Start of Supplied entries
(* ===== verification/File.v ===== *)
(** Open files (file.c) and the kernel's side of pipes (pipe.c).

    Reads return the bytes, which the caller copies to the user's buffer; writes
    take the bytes of the buffer. A call that has to wait sleeps. *)

From S2P Require Import Prelude Bytes CString Buf Log Inode Xv6fs Ext2fs Vfs Kalloc Vm Pipe Kernel Sched.

Definition unused_file (f : file) : Prop := f_ref f = 0.
#[export] Instance unused_file_dec f : Decision (unused_file f).
Proof. unfold unused_file. apply _. Defined.

Section File.
Context {D : Type} `{DiskDriver D}.
(** [end] of the kernel and the device switch. *)
Context (kend : Z).
Context (devsw_read : Z -> option (nat -> Z -> M (fsst D) (Z * list Z))).
Context (devsw_write : Z -> option (nat -> list Z -> Z -> M (fsst D) Z)).
Implicit Types s : kern D.

Definition filealloc : M (kern D) (option nat) :=
  fs ← gets k_files;
  match list_find unused_file fs with
  | Some (i, _) => file_upd i (with_fref 1) ;; mret (Some i)
  | None => mret None
  end.

Definition filedup (f : nat) : M (kern D) nat :=
  x ← file_at f;
  guard_ok (f_ref x <? 1) (panic "filedup") ;;
  file_upd f (with_fref (f_ref x + 1)) ;;
  mret f.

(** [pipeclose]: the end that closes, the wake-up of the other, the end of the pipe. *)
Definition close_pipe (p : Z) (writable : bool) : M (kern D) unit :=
  x ← pipe_at p;
  let x := pipeclose x writable in
  pipe_set p x ;;
  wakeup (if writable then ChNread p else ChNwrite p) ;;
  guard_ok ((readopen x =? 0) && (writeopen x =? 0)) (
    vm (kfree kend p) ;;
    modify (fun s => set_pipes (base.delete p (k_pipes s)) s)).

Definition fileclose (f : nat) : M (kern D) unit :=
  x ← file_at f;
  guard_ok (f_ref x <? 1) (panic "fileclose") ;;
  file_upd f (with_fref (f_ref x - 1)) ;;
  if 0 <? f_ref x - 1 then mret tt
  else
    file_upd f (fun y => with_ftype FD_NONE (with_fref 0 y)) ;;
    match f_type x with
    | FD_PIPE => close_pipe (f_pipe x) (negb (f_writable x =? 0))
    | FD_INODE =>
        fs (log begin_op) ;;
        ip ← deref (f_ip x);
        fs (iput ip) ;;
        fs (log end_op)
    | FD_NONE => mret tt
    end.

(** [filestat]: [None] is -1. *)
Definition filestat (f : nat) : M (kern D) (option stat) :=
  x ← file_at f;
  match f_type x with
  | FD_INODE =>
      ip ← deref (f_ip x);
      fs (ilock ip) ;;
      st ← fs (stati ip);
      fs (iunlock ip) ;;
      mret (Some st)
  | _ => mret None
  end.

(** [piperead] and [pipewrite] by the current process. *)
Definition piperead (p : Z) (n : Z) : M (kern D) (Z * list Z) :=
  me ← myproc;
  x ← pipe_at p;
  match piperead_run (negb (p_killed me =? 0)) n x with
  | (Ret None, _) => mret (-1, [])
  | (Ret (Some l), x) => pipe_set p x ;; wakeup (ChNwrite p) ;; mret (Z.of_nat (length l), l)
  | (Sleep _, _) => asleep
  end.
Definition pipewrite (p : Z) (addr : list Z) (n : Z) : M (kern D) Z :=
  me ← myproc;
  x ← pipe_at p;
  match pipewrite_run (negb (p_killed me =? 0)) (take (Z.to_nat n) addr) x with
  | (Ret true, x) => pipe_set p x ;; wakeup (ChNread p) ;; mret n
  | (Ret false, x) => pipe_set p x ;; mret (-1)
  | (Sleep _, _) => asleep
  end.

Definition fileread (f : nat) (n : Z) : M (kern D) (Z * list Z) :=
  x ← file_at f;
  if f_readable x =? 0 then mret (-1, [])
  else match f_type x with
  | FD_PIPE => piperead (f_pipe x) n
  | FD_INODE =>
      ip ← deref (f_ip x);
      fs (ilock ip) ;;
      r ← fs (readi devsw_read ip (f_off x) (u32 n));
      guard_ok (0 <? r.1) (file_upd f (with_off (u32 (f_off x + r.1)))) ;;
      fs (iunlock ip) ;;
      mret r
  | FD_NONE => panic "fileread"
  end.

(** The loop of [filewrite] from byte [i] of [addr] on. *)
Definition MAXWRITE : Z := (MAXOPBLOCKS - 1 - 1 - 2) / 2 * 512.
Fixpoint filewrite_loop (fuel f ip : nat) (addr : list Z) (i n : Z) : M (kern D) Z :=
  match fuel with
  | O => nofuel
  | S fuel =>
      if n <=? i then mret i
      else
        let n1 := if MAXWRITE <? n - i then MAXWRITE else n - i in
        fs (log begin_op) ;;
        fs (ilock ip) ;;
        x ← file_at f;
        r ← fs (writei devsw_write ip (drop (Z.to_nat i) addr) (f_off x) (u32 n1));
        guard_ok (0 <? r) (file_upd f (with_off (u32 (f_off x + r)))) ;;
        fs (iunlock ip) ;;
        fs (log end_op) ;;
        if r <? 0 then mret i
        else
          guard_ok (negb (r =? n1)) (panic "short filewrite") ;;
          filewrite_loop fuel f ip addr (i + r) n
  end.
Definition filewrite (f : nat) (addr : list Z) (n : Z) : M (kern D) Z :=
  x ← file_at f;
  if f_writable x =? 0 then mret (-1)
  else match f_type x with
  | FD_PIPE => pipewrite (f_pipe x) addr n
  | FD_INODE =>
      ip ← deref (f_ip x);
      i ← filewrite_loop (S (S (Z.to_nat (n / MAXWRITE)))) f ip addr 0 n;
      mret (if i =? n then n else -1)
  | FD_NONE => panic "filewrite"
  end.

(** [pipealloc]: the two files, or [None] for -1. The lock, 52 bytes, comes
    before the data in the page. *)
Definition pipe_end (p : Z) (readable writable : Z) (f : file) : file :=
  File FD_PIPE (f_ref f) readable writable p (f_ip f) (f_off f).
Definition pipealloc : M (kern D) (option (nat * nat)) :=
  f0 ← filealloc;
  match f0 with
  | None => mret None
  | Some f0 =>
      f1 ← filealloc;
      match f1 with
      | None => fileclose f0 ;; mret None
      | Some f1 =>
          p ← vm kalloc;
          if p =? 0 then fileclose f0 ;; fileclose f1 ;; mret None
          else
            page ← vm (page_at p);
            pipe_set p (new_pipe (slice 52 512 page)) ;;
            file_upd f0 (pipe_end p 1 0) ;;
            file_upd f1 (pipe_end p 0 1) ;;
            mret (Some (f0, f1))
      end
  end.
End File.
End of Supplied entries
Work order ▸
Retype the material in full, character for character.

Exercise output ▸
(* ===== verification/File.v ===== *)
(** Open files (file.c) and the kernel's side of pipes (pipe.c).

    Reads return the bytes, which the caller copies to the user's buffer; writes
    take the bytes of the buffer. A call that has to wait sleeps. *)

From S2P Require Import Prelude Bytes CString Buf Log Inode Xv6fs Ext2fs Vfs Kalloc Vm Pipe Kernel Sched.

Definition unused_file (f : file) : Prop := f_ref f = 0.
#[export] Instance unused_file_dec f : Decision (unused_file f).
Proof. unfold unused_file. apply _. Defined.

Section File.
Context {D : Type} `{DiskDriver D}.
(** [end] of the kernel and the device switch. *)
Context (kend : Z).
Context (devsw_read : Z -> option (nat -> Z -> M (fsst D) (Z * list Z))).
Context (devsw_write : Z -> option (nat -> list Z -> Z -> M (fsst D) Z)).
Implicit Types s : kern D.

Definition filealloc : M (kern D) (option nat) :=
  fs ← gets k_files;
  match list_find unused_file fs with
  | Some (i, _) => file_upd i (with_fref 1) ;; mret (Some i)
  | None => mret None
  end.

Definition filedup (f : nat) : M (kern D) nat :=
  x ← file_at f;
  guard_ok (f_ref x <? 1) (panic "filedup") ;;
  file_upd f (with_fref (f_ref x + 1)) ;;
  mret f.

(** [pipeclose]: the end that closes, the wake-up of the other, the end of the pipe. *)
Definition close_pipe (p : Z) (writable : bool) : M (kern D) unit :=
  x ← pipe_at p;
  let x := pipeclose x writable in
  pipe_set p x ;;
  wakeup (if writable then ChNread p else ChNwrite p) ;;
  guard_ok ((readopen x =? 0) && (writeopen x =? 0)) (
    vm (kfree kend p) ;;
    modify (fun s => set_pipes (base.delete p (k_pipes s)) s)).

Definition fileclose (f : nat) : M (kern D) unit :=
  x ← file_at f;
  guard_ok (f_ref x <? 1) (panic "fileclose") ;;
  file_upd f (with_fref (f_ref x - 1)) ;;
  if 0 <? f_ref x - 1 then mret tt
  else
    file_upd f (fun y => with_ftype FD_NONE (with_fref 0 y)) ;;
    match f_type x with
    | FD_PIPE => close_pipe (f_pipe x) (negb (f_writable x =? 0))
    | FD_INODE =>
        fs (log begin_op) ;;
        ip ← deref (f_ip x);
        fs (iput ip) ;;
        fs (log end_op)
    | FD_NONE => mret tt
    end.

(** [filestat]: [None] is -1. *)
Definition filestat (f : nat) : M (kern D) (option stat) :=
  x ← file_at f;
  match f_type x with
  | FD_INODE =>
      ip ← deref (f_ip x);
      fs (ilock ip) ;;
      st ← fs (stati ip);
      fs (iunlock ip) ;;
      mret (Some st)
  | _ => mret None
  end.

(** [piperead] and [pipewrite] by the current process. *)
Definition piperead (p : Z) (n : Z) : M (kern D) (Z * list Z) :=
  me ← myproc;
  x ← pipe_at p;
  match piperead_run (negb (p_killed me =? 0)) n x with
  | (Ret None, _) => mret (-1, [])
  | (Ret (Some l), x) => pipe_set p x ;; wakeup (ChNwrite p) ;; mret (Z.of_nat (length l), l)
  | (Sleep _, _) => asleep
  end.
Definition pipewrite (p : Z) (addr : list Z) (n : Z) : M (kern D) Z :=
  me ← myproc;
  x ← pipe_at p;
  match pipewrite_run (negb (p_killed me =? 0)) (take (Z.to_nat n) addr) x with
  | (Ret true, x) => pipe_set p x ;; wakeup (ChNread p) ;; mret n
  | (Ret false, x) => pipe_set p x ;; mret (-1)
  | (Sleep _, _) => asleep
  end.

Definition fileread (f : nat) (n : Z) : M (kern D) (Z * list Z) :=
  x ← file_at f;
  if f_readable x =? 0 then mret (-1, [])
  else match f_type x with
  | FD_PIPE => piperead (f_pipe x) n
  | FD_INODE =>
      ip ← deref (f_ip x);
      fs (ilock ip) ;;
      r ← fs (readi devsw_read ip (f_off x) (u32 n));
      guard_ok (0 <? r.1) (file_upd f (with_off (u32 (f_off x + r.1)))) ;;
      fs (iunlock ip) ;;
      mret r
  | FD_NONE => panic "fileread"
  end.

(** The loop of [filewrite] from byte [i] of [addr] on. *)
Definition MAXWRITE : Z := (MAXOPBLOCKS - 1 - 1 - 2) / 2 * 512.
Fixpoint filewrite_loop (fuel f ip : nat) (addr : list Z) (i n : Z) : M (kern D) Z :=
  match fuel with
  | O => nofuel
  | S fuel =>
      if n <=? i then mret i
      else
        let n1 := if MAXWRITE <? n - i then MAXWRITE else n - i in
        fs (log begin_op) ;;
        fs (ilock ip) ;;
        x ← file_at f;
        r ← fs (writei devsw_write ip (drop (Z.to_nat i) addr) (f_off x) (u32 n1));
        guard_ok (0 <? r) (file_upd f (with_off (u32 (f_off x + r)))) ;;
        fs (iunlock ip) ;;
        fs (log end_op) ;;
        if r <? 0 then mret i
        else
          guard_ok (negb (r =? n1)) (panic "short filewrite") ;;
          filewrite_loop fuel f ip addr (i + r) n
  end.
Definition filewrite (f : nat) (addr : list Z) (n : Z) : M (kern D) Z :=
  x ← file_at f;
  if f_writable x =? 0 then mret (-1)
  else match f_type x with
  | FD_PIPE => pipewrite (f_pipe x) addr n
  | FD_INODE =>
      ip ← deref (f_ip x);
      i ← filewrite_loop (S (S (Z.to_nat (n / MAXWRITE)))) f ip addr 0 n;
      mret (if i =? n then n else -1)
  | FD_NONE => panic "filewrite"
  end.

(** [pipealloc]: the two files, or [None] for -1. The lock, 52 bytes, comes
    before the data in the page. *)
Definition pipe_end (p : Z) (readable writable : Z) (f : file) : file :=
  File FD_PIPE (f_ref f) readable writable p (f_ip f) (f_off f).
Definition pipealloc : M (kern D) (option (nat * nat)) :=
  f0 ← filealloc;
  match f0 with
  | None => mret None
  | Some f0 =>
      f1 ← filealloc;
      match f1 with
      | None => fileclose f0 ;; mret None
      | Some f1 =>
          p ← vm kalloc;
          if p =? 0 then fileclose f0 ;; fileclose f1 ;; mret None
          else
            page ← vm (page_at p);
            pipe_set p (new_pipe (slice 52 512 page)) ;;
            file_upd f0 (pipe_end p 1 0) ;;
            file_upd f1 (pipe_end p 0 1) ;;
            mret (Some (f0, f1))
      end
  end.
End File.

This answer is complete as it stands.